The death of Landgrave Ludwig IV and consequent extinction of the reigning Ludowingian line of counts in 1247 had sparked the seventeen-year War of the Thuringian Succession, in which Ludwig’s daughter Sophia (1224-84), who had married Henry II, Duke of Brabant, wins the western half of the langravate for her son Henry I, called the Child.
At war’s end in 1264, this portion will become independent under the name of Hesse, never to become a part of Thuringia again.
Most of the remaining Thuringian lands will come under the rule of the Wettin dynasty of the nearby Margravate of Meißen, the nucleus of the later duchy and kingdom of Saxony.
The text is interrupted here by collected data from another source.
(* ===== verification/Numeric.v ===== *)
(** Numeric values: backend/utils/adt/numeric.c.

    A number is a sign, a weight and digits of base 10000; the packed form puts sign,
    display scale and weight into a header of one or two words.  A variable keeps the
    cells of its buffer that lie in front of its digits, the nearest first: rounding
    may carry into them.  [int] is 32 bits wide where sums may grow; an overflow, an
    access outside the buffer and a failed assertion are errors. *)

From S2P Require Import Prelude.
Local Open Scope Z_scope.
Local Open Scope pg_scope.

Definition NBASE : Z := 10000.
Definition HALF_NBASE : Z := 5000.
Definition DEC_DIGITS : Z := 4.
Definition MUL_GUARD_DIGITS : Z := 2.

(** ** The packed format *)

Definition NUMERIC_SIGN_MASK : Z := 0xC000.
Definition NUMERIC_POS : Z := 0x0000.
Definition NUMERIC_NEG : Z := 0x4000.
Definition NUMERIC_SHORT : Z := 0x8000.
Definition NUMERIC_SPECIAL : Z := 0xC000.
Definition NUMERIC_EXT_SIGN_MASK : Z := 0xF000.
Definition NUMERIC_NAN : Z := 0xC000.
Definition NUMERIC_PINF : Z := 0xD000.
Definition NUMERIC_NINF : Z := 0xF000.
Definition NUMERIC_INF_SIGN_MASK : Z := 0x2000.
Definition NUMERIC_SHORT_SIGN_MASK : Z := 0x2000.
Definition NUMERIC_SHORT_DSCALE_MASK : Z := 0x1F80.
Definition NUMERIC_SHORT_DSCALE_SHIFT : Z := 7.
Definition NUMERIC_SHORT_DSCALE_MAX : Z := Z.shiftr NUMERIC_SHORT_DSCALE_MASK NUMERIC_SHORT_DSCALE_SHIFT.
Definition NUMERIC_SHORT_WEIGHT_SIGN_MASK : Z := 0x0040.
Definition NUMERIC_SHORT_WEIGHT_MASK : Z := 0x003F.
Definition NUMERIC_SHORT_WEIGHT_MAX : Z := NUMERIC_SHORT_WEIGHT_MASK.
Definition NUMERIC_SHORT_WEIGHT_MIN : Z := - (NUMERIC_SHORT_WEIGHT_MASK + 1).
Definition NUMERIC_DSCALE_MASK : Z := 0x3FFF.
Definition NUMERIC_DSCALE_MAX : Z := NUMERIC_DSCALE_MASK.
Definition NUMERIC_MAX_RESULT_SCALE : Z := 2000.

(** [n_weight] is present in the long form only. *)
Record Numeric : Set := mk_numeric { n_header : Z; n_weight : Z; n_data : list Z }.

Definition NUMERIC_FLAGBITS (n : Numeric) : Z := Z.land (n_header n) NUMERIC_SIGN_MASK.
Definition NUMERIC_IS_SHORT (n : Numeric) : bool := NUMERIC_FLAGBITS n =? NUMERIC_SHORT.
Definition NUMERIC_IS_SPECIAL (n : Numeric) : bool := NUMERIC_FLAGBITS n =? NUMERIC_SPECIAL.
Definition NUMERIC_HEADER_IS_SHORT (n : Numeric) : bool := negb (Z.land (n_header n) 0x8000 =? 0).
Definition NUMERIC_EXT_FLAGBITS (n : Numeric) : Z := Z.land (n_header n) NUMERIC_EXT_SIGN_MASK.
Definition NUMERIC_IS_NAN (n : Numeric) : bool := n_header n =? NUMERIC_NAN.
Definition NUMERIC_IS_PINF (n : Numeric) : bool := n_header n =? NUMERIC_PINF.
Definition NUMERIC_IS_NINF (n : Numeric) : bool := n_header n =? NUMERIC_NINF.
Definition NUMERIC_SIGN (n : Numeric) : Z :=
  if NUMERIC_IS_SHORT n then
    if negb (Z.land (n_header n) NUMERIC_SHORT_SIGN_MASK =? 0) then NUMERIC_NEG else NUMERIC_POS
  else if NUMERIC_IS_SPECIAL n then NUMERIC_EXT_FLAGBITS n else NUMERIC_FLAGBITS n.
Definition NUMERIC_DSCALE (n : Numeric) : Z :=
  if NUMERIC_HEADER_IS_SHORT n
  then Z.shiftr (Z.land (n_header n) NUMERIC_SHORT_DSCALE_MASK) NUMERIC_SHORT_DSCALE_SHIFT
  else Z.land (n_header n) NUMERIC_DSCALE_MASK.
Definition NUMERIC_WEIGHT (n : Numeric) : Z :=
  if NUMERIC_HEADER_IS_SHORT n
  then Z.lor (if negb (Z.land (n_header n) NUMERIC_SHORT_WEIGHT_SIGN_MASK =? 0) then Z.lnot NUMERIC_SHORT_WEIGHT_MASK else 0)
         (Z.land (n_header n) NUMERIC_SHORT_WEIGHT_MASK)
  else n_weight n.
Definition NUMERIC_DIGITS (n : Numeric) : list Z := n_data n.
Definition NUMERIC_NDIGITS (n : Numeric) : Z := Z.of_nat (length (n_data n)).
Definition NUMERIC_CAN_BE_SHORT (scale weight : Z) : bool :=
  (scale <=? NUMERIC_SHORT_DSCALE_MAX) && (weight <=? NUMERIC_SHORT_WEIGHT_MAX)
  && (NUMERIC_SHORT_WEIGHT_MIN <=? weight).
(* ===== verification/NumericArith.v ===== *)
(** The rational number that digits stand for, when variables are sound, and that stripping,
    comparison, addition and subtraction are exact. *)

From S2P Require Import Prelude Numeric.
From Stdlib Require Export QArith Qpower Qround Lqa.
Local Open Scope Z_scope.
Local Open Scope pg_scope.

(** ** Powers of the base *)

Definition bpow (e : Z) : Q := Qpower (inject_Z NBASE) e.

Lemma base_nonzero : ~ (inject_Z NBASE == 0)%Q.
Proof. discriminate. Qed.

Lemma bpow_plus a b : (bpow (a + b) == bpow a * bpow b)%Q.
Proof. apply Qpower_plus. exact base_nonzero. Qed.

Lemma bpow_succ e : (bpow (e + 1) == inject_Z NBASE * bpow e)%Q.
Proof. rewrite bpow_plus. change (bpow 1) with (inject_Z NBASE). ring. Qed.

Lemma bpow_pred e : (bpow e == inject_Z NBASE * bpow (e - 1))%Q.
Proof. rewrite <- bpow_succ. replace (e - 1 + 1) with e by lia. reflexivity. Qed.

Lemma bpow_pos e : (0 < bpow e)%Q.
Proof. apply Qpower_0_lt. reflexivity. Qed.

Lemma bpow_Z e : 0 <= e -> (bpow e == inject_Z (NBASE ^ e))%Q.
Proof.
  intros He. destruct (Z_of_nat_complete e He) as [n ->]. clear He. induction n as [|n IH]; [reflexivity|].
  rewrite Nat2Z.inj_succ, <- Z.add_1_r, bpow_succ, IH, Z.add_1_r, Z.pow_succ_r by lia. rewrite inject_Z_mult. reflexivity.
Qed.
The oldest record of Weimar, located on the Ilm River in Thuringia, dates from the year 899.
Ruled by the counts of Weimar-Orlamünde from 1247, it is declared a town in 1254.
(The future capital of the Duchy—after 1815 the Grand Duchy—of Saxe-Weimar, the city will also give its name to the Weimar Republic, the German state between the World Wars of the twentieth century).